Es muy interesante ir degustando los platos a la vez que se prueban distintos vinos. En nuestro caso, comenzamos con un Carmenere De Martino 2017 y un muy aromático Cabernet Sauvignon de Pequeña Colección Brasesti 2017. Para finalizar, degustamos un Coyan, realmente muy potente. Todos los vinos son de gran calidad. Para entrar en carta hay todo un proceso: la bodega les manda una muestra de vino y hacen una cata con un panel de siete personas. Siempre vinieron de Chile para las catas, algo que no podrán concretar en la próxima ocasión por el tema de la restricción de los vuelos. El equipo hace una degustación y pone un puntaje del 1 al 7. Se aceptan solo los que tienen de 5 para arriba. En la carta los vinos están puestos en orden de potencia, cuanto más potente más arriba.

Con los platos hay un especial cuidado también. Parte de la filosofía es cuidar muchísimo la materia prima que utilizan. Verifican absolutamente todo, y prefieren no recibir mercadería cuando no está del todo fresca, en especial el pescado. No usan nada de colorantes, ni conservantes ni glutamato, por eso tampoco ofrecen jugos cola. Todos los aderezos son caseros. También el delicioso pan, hecho de masa madre. En Baco no hay chef, los platos son estandarizados en base al recetario de Chile.

Al momento de elegir el postre es difícil decidirse entre el clásico de la gastronomía francesa como es la créme brûlée, la créme glacée (de lima, frutos rojos, crema glaseada, chocolate, café o dulce de leche), el mousse au chocolat, el fondant au chocolat, la tarte tatín, el café liégois (a base de helado de café, almendras, caramelo y masa de hojaldre endulzada), el manjar del cielo y la tarte au chocolat.
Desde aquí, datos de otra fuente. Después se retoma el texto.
(** ** Runs of pages *)
Lemma pages_from_S p n : pages_from p (S n) = p :: pages_from (p + 4096) n.
Proof.
  unfold pages_from. rewrite <- cons_seq, fmap_cons, <- fmap_S_seq, <- list_fmap_compose. f_equal; [lia|].
  apply list_fmap_ext. intros i x _. cbn. lia.
Qed.
Lemma loaded_ext m a l4 page c1 c2 : (forall i, 0 <= i < 4096 -> c1 i = c2 i) -> loaded m a l4 page c1 -> loaded m a l4 page c2.
Proof. intros He (f & Hf & Hc). exists f. split; [done|]. intros k Hk. rewrite <- He by done. auto. Qed.
(** The [n] pages from [p] on were mapped, with the contents [C], and nothing else was. *)
Definition region_step (m : M) (a : A) (m' : M) (a' : A) (l4 p : Z) (n : nat) (C : Z -> Z) : Prop :=
  keeps m a m' a' /\
  (forall j, (j < n)%nat -> translate_page m l4 (p + 4096 * Z.of_nat j) = None /\
     loaded m' a' l4 (p + 4096 * Z.of_nat j) (fun i => C (4096 * Z.of_nat j + i))) /\
  (forall q, q ∉ pages_from p n -> translate_page m' l4 q = translate_page m l4 q).
Lemma region_nil m a l4 p C : sound m a -> region_step m a m a l4 p 0 C.
Proof. intros Hs. split; [by apply keeps_refl|]. split; [lia|done]. Qed.
Lemma region_app m a m1 a1 m2 a2 l4 p n1 n2 C : region_step m a m1 a1 l4 p n1 C ->
  region_step m1 a1 m2 a2 l4 (p + 4096 * Z.of_nat n1) n2 (fun o => C (4096 * Z.of_nat n1 + o)) -> region_step m a m2 a2 l4 p (n1 + n2) C.
Proof.
  intros (K1 & P1 & O1) (K2 & P2 & O2). split; [by eapply keeps_trans|]. split.
  - intros j Hj. destruct (decide (j < n1)%nat) as [H1|H1].
    + destruct (P1 j H1) as [Hn Hl]. split; [done|]. eapply (loaded_keeps m1 a1); [done| |done]. apply O2.
      rewrite elem_of_pages_from. intros (i & E & Hi). lia.
    + destruct (P2 (j - n1)%nat) as [Hn Hl]; [lia|]. replace (p + 4096 * Z.of_nat n1 + 4096 * Z.of_nat (j - n1)) with (p + 4096 * Z.of_nat j) in * by lia.
      split.
      * rewrite <- O1; [done|]. rewrite elem_of_pages_from. intros (i & E & Hi). lia.
      * eapply loaded_ext; [|exact Hl]. intros i Hi. cbn. f_equal. lia.
  - intros q Hq. rewrite elem_of_pages_from in Hq. rewrite O2, O1; [done| |]; rewrite elem_of_pages_from; intros (i & E & Hi); apply Hq.
    + exists i. split; [done|lia].
    + exists (n1 + i)%nat. split; lia.
Qed.
Lemma region_one m a m1 a1 l4 p C : page_step m a m1 a1 l4 p C -> region_step m a m1 a1 l4 p 1 C.
Proof.
  intros (K & Hl & Hn & Ho). split; [done|]. split.
  - intros j Hj. assert (j = 0%nat) as -> by lia. rewrite Z.add_0_r. split; [done|]. eapply loaded_ext; [|exact Hl]. intros i Hi. f_equal; lia.
  - intros q Hq. apply Ho. intros ->. apply Hq. apply elem_of_pages_from. exists 0%nat. lia.
Qed.
Lemma load_bss_spec l4 fl n : forall p m a, sound m a ->
  stops (load_bss l4 off fl (pages_from p n) (m, a)) \/
  (exists m' a', load_bss l4 off fl (pages_from p n) (m, a) = Ret (Ok tt, (m', a')) /\ region_step m a m' a' l4 p n (fun _ => 0)).
Proof.
  induction n as [|n IH]; intros p m a Hs; [right; exists m, a; split; [done|by apply region_nil]|]. rewrite pages_from_S.
  destruct (load_zero_page_spec l4 p fl (load_bss l4 off fl (pages_from (p + 4096) n)) m a Hs) as [?|(m1 & a1 & E1 & S1)]; [by left|].
  destruct (IH (p + 4096) m1 a1) as [E2|(m2 & a2 & E2 & S2)]; [apply S1| |].
  - left. change (stops (load_zero_page l4 p fl (load_bss l4 off fl (pages_from (p + 4096) n)) (m, a))). by rewrite E1.
  - right. exists m2, a2. split; [etransitivity; [exact E1|exact E2]|]. apply (region_app m a m1 a1 m2 a2 l4 p 1 n); [by apply region_one|exact S2].
Qed.
Lemma load_pages_spec l4 fl data file_size B n : forall idx p m a, sound m a -> 0 < data -> 0 <= idx -> data + file_size <= 2 ^ 64 ->
  (n = 0%nat \/ 4096 * (idx + Z.of_nat n - 1) < file_size) ->
  (forall o, 0 <= o < file_size -> readable m a (data + o) /\ seen m (data + o) = B o) ->
  stops (load_pages l4 off data file_size fl idx (pages_from p n) (m, a)) \/
  (exists m' a', load_pages l4 off data file_size fl idx (pages_from p n) (m, a) = Ret (Ok tt, (m', a')) /\
     region_step m a m' a' l4 p n (fun o => if 4096 * idx + o <? file_size then B (4096 * idx + o) else 0)).
Proof.
  induction n as [|n IH]; intros idx p m a Hs Hd Hi Hsz Hn HB; [right; exists m, a; split; [done|by apply region_nil]|]. rewrite pages_from_S.
  set (count := if file_size - 4096 * idx <? 4096 then file_size - 4096 * idx else 4096).
  assert (Hcnt : 0 <= count <= 4096 /\ 4096 * idx + count <= file_size) by (unfold count; destruct (Z.ltb_spec (file_size - 4096 * idx) 4096); lia).
  assert (Eb : load_pages l4 off data file_size fl idx (p :: pages_from (p + 4096) n) =
    load_page l4 p (data + 4096 * idx) count fl (load_pages l4 off data file_size fl (idx + 1) (pages_from (p + 4096) n))).
  { cbn [load_pages]. unfold load_page. rewrite (wrap_small 64 (idx * 4096)), (wrap_small 64 (file_size - idx * 4096)), (wrap_small 64 (data + idx * 4096)) by lia.
    rewrite (Z.mul_comm idx 4096). done. }
  rewrite Eb. destruct (load_page_spec l4 p (data + 4096 * idx) count fl (load_pages l4 off data file_size fl (idx + 1) (pages_from (p + 4096) n)) m a)
    as [?|(m1 & a1 & E1 & S1)]; [done|lia| |by left|].
  { intros i Hi'. rewrite <- Z.add_assoc. apply HB. lia. }
  destruct (IH (idx + 1) (p + 4096) m1 a1) as [E2|(m2 & a2 & E2 & S2)]; [apply S1|lia|lia|lia|lia| | |].
  { intros o Ho. destruct (HB o Ho) as [Hsf Hb]. destruct (keeps_readable m a m1 a1 _ (proj1 S1) Hsf) as [Hr1 Hr2]. split; [done|]. by rewrite Hr2. }
  - left. by rewrite E1.
  - right. exists m2, a2. split; [by rewrite E1|]. apply (region_app m a m1 a1 m2 a2 l4 p 1 n).
    + apply region_one. destruct S1 as (K & Hl & Hr). split; [done|]. split; [|done]. eapply loaded_ext; [|exact Hl]. intros i Hi'. cbn beta.
      unfold count. destruct (Z.ltb_spec (file_size - 4096 * idx) 4096).
      * destruct (Z.ltb_spec i (file_size - 4096 * idx)), (Z.ltb_spec (4096 * idx + i) file_size); try lia.
        rewrite <- Z.add_assoc. apply HB. lia.
      * rewrite (proj2 (Z.ltb_lt i 4096)), (proj2 (Z.ltb_lt (4096 * idx + i) file_size)) by lia. rewrite <- Z.add_assoc. apply HB. lia.
    + destruct S2 as (K2 & P2 & O2). split; [done|]. split; [|done]. intros j Hj. destruct (P2 j Hj) as [Hn2 Hl2]. split; [done|].
      eapply loaded_ext; [|exact Hl2]. intros i Hi'. cbn beta. by replace (4096 * (idx + 1) + (4096 * Z.of_nat j + i)) with (4096 * idx + (4096 * Z.of_nat 1 + (4096 * Z.of_nat j + i))) by lia.
Qed.
(* ===== verification/MessageQueue.v ===== *)
(** * The message queue [app/mq]

    Models [pkg/app/mq/src/main.rs]: eight writers and eight readers share a ring of
    eleven slots, with [EMPTY] and [FULL] counting the free slots and the messages and
    [WRITE_MUTEX] around each access to the ring.  Every load and store of [MQ] is a
    step of its own. *)

From stdpp Require Import base numbers list gmap relations.
From S2P Require Import Prelude Bytes Str Sync Threads ForkJoin Counter.

Definition MQ_THREADS : nat := 16.
Definition MAX_MESSAGE_COUNT : nat := 10.
Definition MQ_SIZE : Z := Z.of_nat MAX_MESSAGE_COUNT + 1.

(** [struct MessageQueue], and the registers and [pids] of a process. *)
Record MQ : Type := mkMQ { queue : list Z; head : Z; tail : Z }.
Record Frame : Type := mkF { idx : Z; mq_pids : list nat }.

Definition EMPTY : Z := LibSem.new 0.
Definition FULL : Z := LibSem.new 1.
Definition WRITE_MUTEX : Z := LibSem.new 2.

Inductive mq_access : Type :=
| LoadTail | StoreAt (message : Z) | StoreTail
| LoadHead | ClearAt | StoreHead
| Say | PrintQueue.
Global Instance mq_access_eq_dec : EqDecision mq_access.
Proof. solve_decision. Defined.

(** [queue[idx] = v] with the bounds check; a process does not get past a panic. *)
Definition store_slot (i v : Z) (m : MQ) : option MQ :=
  if (0 <=? i) && (i <? MQ_SIZE) then Some (mkMQ (<[Z.to_nat i := v]> (queue m)) (head m) (tail m)) else None.

(** Of the output, only the queue at the end is kept. *)
Global Instance mq_app : App mq_access Frame MQ := fun a l m =>
  match a with
  | LoadTail => Some (mkF (tail m) (mq_pids l), m, [])
  | StoreAt msg => m' ← store_slot (idx l) msg m; Some (l, m', [])
  | StoreTail => Some (l, mkMQ (queue m) (head m) (u64 (idx l + 1) mod MQ_SIZE), [])
  | LoadHead => Some (mkF (head m) (mq_pids l), m, [])
  | ClearAt => m' ← store_slot (idx l) 0 m; Some (l, m', [])
  | StoreHead => Some (l, mkMQ (queue m) (u64 (idx l + 1) mod MQ_SIZE) (tail m), [])
  | Say => Some (l, m, [])
  | PrintQueue => Some (l, m, queue m)
  end.

(** ** The program *)
Abbreviation mitem := (item mq_access Frame).

Definition write_message (message : Z) : list mitem :=
  [LibSem.wait EMPTY; LibSem.wait WRITE_MUTEX;
   Act LoadTail; Act (StoreAt message);
   Act LoadTail; Act StoreTail;
   LibSem.signal WRITE_MUTEX; LibSem.signal FULL].
Definition read_message : list mitem :=
  [LibSem.wait FULL; LibSem.wait WRITE_MUTEX;
   Act LoadHead; Act ClearAt;
   Act LoadHead; Act StoreHead;
   LibSem.signal WRITE_MUTEX; LibSem.signal EMPTY].

(** Round [j] of child [i]: the first half writes, the other half reads. *)
Definition mq_round (i j : nat) : list mitem :=
  if (i <? MQ_THREADS / 2)%nat then write_message (Z.of_nat (i + j)) else read_message.
Definition mq_program : program mq_access Frame := {|
  N := MQ_THREADS; child := fun i => loop_code (mq_round i) (Some MAX_MESSAGE_COUNT);
  getp := mq_pids; setp := fun ps l => mkF (idx l) ps;
  pre := [LibSem.init EMPTY (Z.of_nat MAX_MESSAGE_COUNT); LibSem.init FULL 0; LibSem.init WRITE_MUTEX 1];
  mid := [Act Say]; say := fun _ => [Act Say]; last := [Act PrintQueue] |}.

Definition mq_start : world mq_access Frame MQ :=
  mkW SemSet.new (mkMQ (replicate 11 0) 0 0)
    [mkT (main_code mq_program) (mkF 0 (replicate MQ_THREADS 0%nat)) false] [].

(** ** Where a process is *)
Definition is_writer (i : nat) : bool := (i <? 8)%nat.
Definition cursor (i : nat) (m : MQ) : Z := if is_writer i then tail m else head m.
(** After a load, the register has the cursor; a reader has cleared its slot. *)
Definition mq_know (i j q : nat) (l : Frame) (m : MQ) : Prop :=
  ((q = 3 \/ q = 5)%nat -> idx l = cursor i m) /\
  (is_writer i = false -> (q = 4 \/ q = 5)%nat -> default 0 (queue m !! Z.to_nat (head m)) = 0).
Definition mq_keys : list Z := [EMPTY; FULL; WRITE_MUTEX].

Global Instance mq_fork_join : ForkJoin mq_program.
Proof.
  constructor.
  - apply (bool_decide_unpack _). by vm_compute.
  - done.
  - by repeat constructor.
  - repeat constructor. by intros ? ? ? ? ? [= <- <- <-].
  - intros i. repeat constructor. by intros ? ? ? ? ? [= <- <- <-].
  - by repeat constructor.
Qed.

Lemma mq_round_cases i j : mq_round i j = if is_writer i then write_message (Z.of_nat (i + j)) else read_message.
Proof. done. Qed.

(** Take the eight operations of a round one by one. *)
Ltac mq_ops q H := do 8 (destruct q as [|q]; [cbn in H; injection H as H; try subst|]).

Global Instance mq_looping i : Looping (mq_round i) 8 mq_keys (mq_know i).
Proof.
  constructor; unfold mq_know.
  - intros j. rewrite mq_round_cases. by destruct (is_writer i).
  - intros j q x. rewrite mq_round_cases. intros H.
    destruct (is_writer i); (do 8 (destruct q as [|q]; [cbn in H; injection H as <-; done || (cbn; set_solver)|])); done.
  - intros l m. split; [intros [|]; lia|intros _ [|]; lia].
  - intros j l m _. split; [intros [|]; lia|intros _ [|]; lia].
  - intros j q x l m. rewrite mq_round_cases. intros H Hx [H1 H2].
    destruct (is_writer i); (split; [intros [[= ->]|[= ->]]|intros Hw [[= ->]|[= ->]]]; try done; cbn in H; by injection H as <-).
  - intros j q a l m l' m' o. rewrite mq_round_cases. unfold cursor. intros H [H1 H2] Ea.
    destruct (is_writer i); (split; [intros Hq|intros Hw Hq]; try done; destruct Hq as [[= ->]|[= ->]]; cbn in H;
      injection H as <-; try (by injection Ea as <- <- <-)).
    + cbn in Ea. unfold store_slot in Ea. destruct ((0 <=? idx l) && (idx l <? MQ_SIZE)); [|done].
      injection Ea as <- <- <-. cbn [queue head]. rewrite <- H1 by auto.
      destruct (decide (Z.to_nat (idx l) < length (queue m))%nat).
      * by rewrite list_lookup_insert_eq.
      * rewrite lookup_ge_None_2; [done|]. rewrite length_insert. lia.
    + injection Ea as <- <- <-. apply H2; auto.
Qed.
Definition mq_child (i : nat) : list mitem -> Frame -> MQ -> Prop :=
  loop_ok (mq_round i) (Some MAX_MESSAGE_COUNT) 8 (mq_know i).
Global Instance mq_children : ChildMoves mq_program mq_child.
Proof.
  constructor; unfold mq_child.
  - intros j l m _. exact (loop_ok_start (mq_round j) _ 8 mq_keys (mq_know j) l m).
  - intros j. exact (loop_ok_pass (mq_round j) _ 8 mq_keys (mq_know j)).
  - intros j. exact (loop_ok_act (mq_round j) _ 8 mq_keys (mq_know j)).
  - intros j. exact (loop_ok_unfold (mq_round j) _ 8 mq_keys (mq_know j)).
  - intros j. exact (loop_ok_leave (mq_round j) _ 8 mq_keys (mq_know j)).
  - intros j. exact (loop_only (mq_round j) _ 8 mq_keys (mq_know j)).
Qed.
Definition mq_proc : nat -> list bool -> list mitem -> Frame -> MQ -> Prop := proc_ok mq_program mq_child.

(** ** Weights *)
Definition tails (a : mq_access) : Z := match a with StoreTail => 1 | _ => 0 end.
Definition heads (a : mq_access) : Z := match a with StoreHead => 1 | _ => 0 end.

(** What the rest of a round weighs, at operation [q]. *)
Definition rest (wr : bool) (f : mitem -> Z) (q : nat) : Z :=
  weight f (drop q (if wr then write_message 0 else read_message)).
Lemma rest_weight f i j q : (forall m m', f (Act (StoreAt m)) = f (Act (StoreAt m'))) ->
  weight f (drop q (mq_round i j)) = rest (is_writer i) f q.
Proof.
  intros Hf. rewrite mq_round_cases. unfold rest. destruct (is_writer i); [|done].
  do 9 (destruct q as [|q]; [unfold weight, zsum; cbn; by rewrite ?(Hf (Z.of_nat (i + j)) 0)|]). done.
Qed.

(** The place of a child, with its weights; a finished child is after its last round. *)
Lemma child_weights i c l m : mq_child i c l m -> exists j q, (j <= 10)%nat /\ (q <= 8)%nat /\
  ((c = [] /\ j = 10%nat /\ q = 8%nat) \/ (loop_at (mq_round i) (Some MAX_MESSAGE_COUNT) 8 c j q /\ mq_know i j q l m)) /\
  forall f, (forall m m', f (Act (StoreAt m)) = f (Act (StoreAt m'))) ->
    weight f c = rest (is_writer i) f q + Z.of_nat (10 - j) * rest (is_writer i) f 0.
Proof.
  intros [->|(j & q & H & HI)].
  - exists 10%nat, 8%nat. split; [lia|]. split; [lia|]. split; [by left|]. intros f Hf.
    rewrite <- (rest_weight f i 0 8 Hf), weight_nil. cbn [Nat.sub]. rewrite mq_round_cases. by destruct (is_writer i).
  - exists j, q. pose proof H as (Hq & Hj & _). split; [exact Hj|]. split; [done|]. split; [by right|]. intros f Hf.
    rewrite (loop_weight (mq_round i) _ 8 f c j q (rest (is_writer i) f 0) MAX_MESSAGE_COUNT eq_refl H).
    + by rewrite rest_weight.
    + intros k. by rewrite <- (rest_weight f i k 0 Hf).
Qed.

(** A weight that no operation of [main] has, and that is never positive in the rest
    of a round. *)
Class Light (f : mitem -> Z) : Prop := {
  light_msg m m' : f (Act (StoreAt m)) = f (Act (StoreAt m'));
  light_main x : match x with Fork _ _ | Join _ | Remove _ | Act Say | Act PrintQueue => True | _ => False end -> f x = 0;
  light_rest wr q : (q <= 8)%nat -> rest wr f q <= 0;
  light_pre p : suffix p (pre mq_program) -> weight f p <= 0;
}.
Lemma child_code_weight f i : (forall m m', f (Act (StoreAt m)) = f (Act (StoreAt m'))) ->
  weight f (child mq_program i) = 10 * rest (is_writer i) f 0.
Proof.
  intros Hf. change (child mq_program i) with (loop_code (mq_round i) (Some MAX_MESSAGE_COUNT)).
  rewrite (loop_code_weight (mq_round i) _ f (rest (is_writer i) f 0) MAX_MESSAGE_COUNT eq_refl); [done|].
  intros k. by rewrite <- (rest_weight f i k 0 Hf).
Qed.
Lemma mq_own f : (forall x, match x with Act Say | Act PrintQueue => True | _ => False end -> f x = 0) ->
  forall x : mitem, x ∈ mid mq_program \/ (exists i : nat, x ∈ say mq_program i) \/ x ∈ last mq_program -> weigh f x = 0.
Proof. intros Hf x [H%list_elem_of_singleton|[[i H%list_elem_of_singleton]|H%list_elem_of_singleton]]; subst; cbn; by apply Hf. Qed.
Optamos por la créme brûlée elaborada con hierro antiguo, no con soplete, y el fondant au chocolate, una masa crujiente de chocolate que, al partirla, derrama más chocolate caliente, con helado casero de crema y una masa tipo lengua de gato.Para los que gustan de seguir la costumbre francesa de saborear quesos después de lo dulce, hay varias propuestas que combinan maravillosamente con el vino.

El cubierto promedio está entre los 900 y 1.200 pesos constituyéndose en una muy buena relación calidad-precio en cuanto a la experiencia que se tiene.

De 12 pm a 12 am, José Luis Zorrilla de San Martín 93.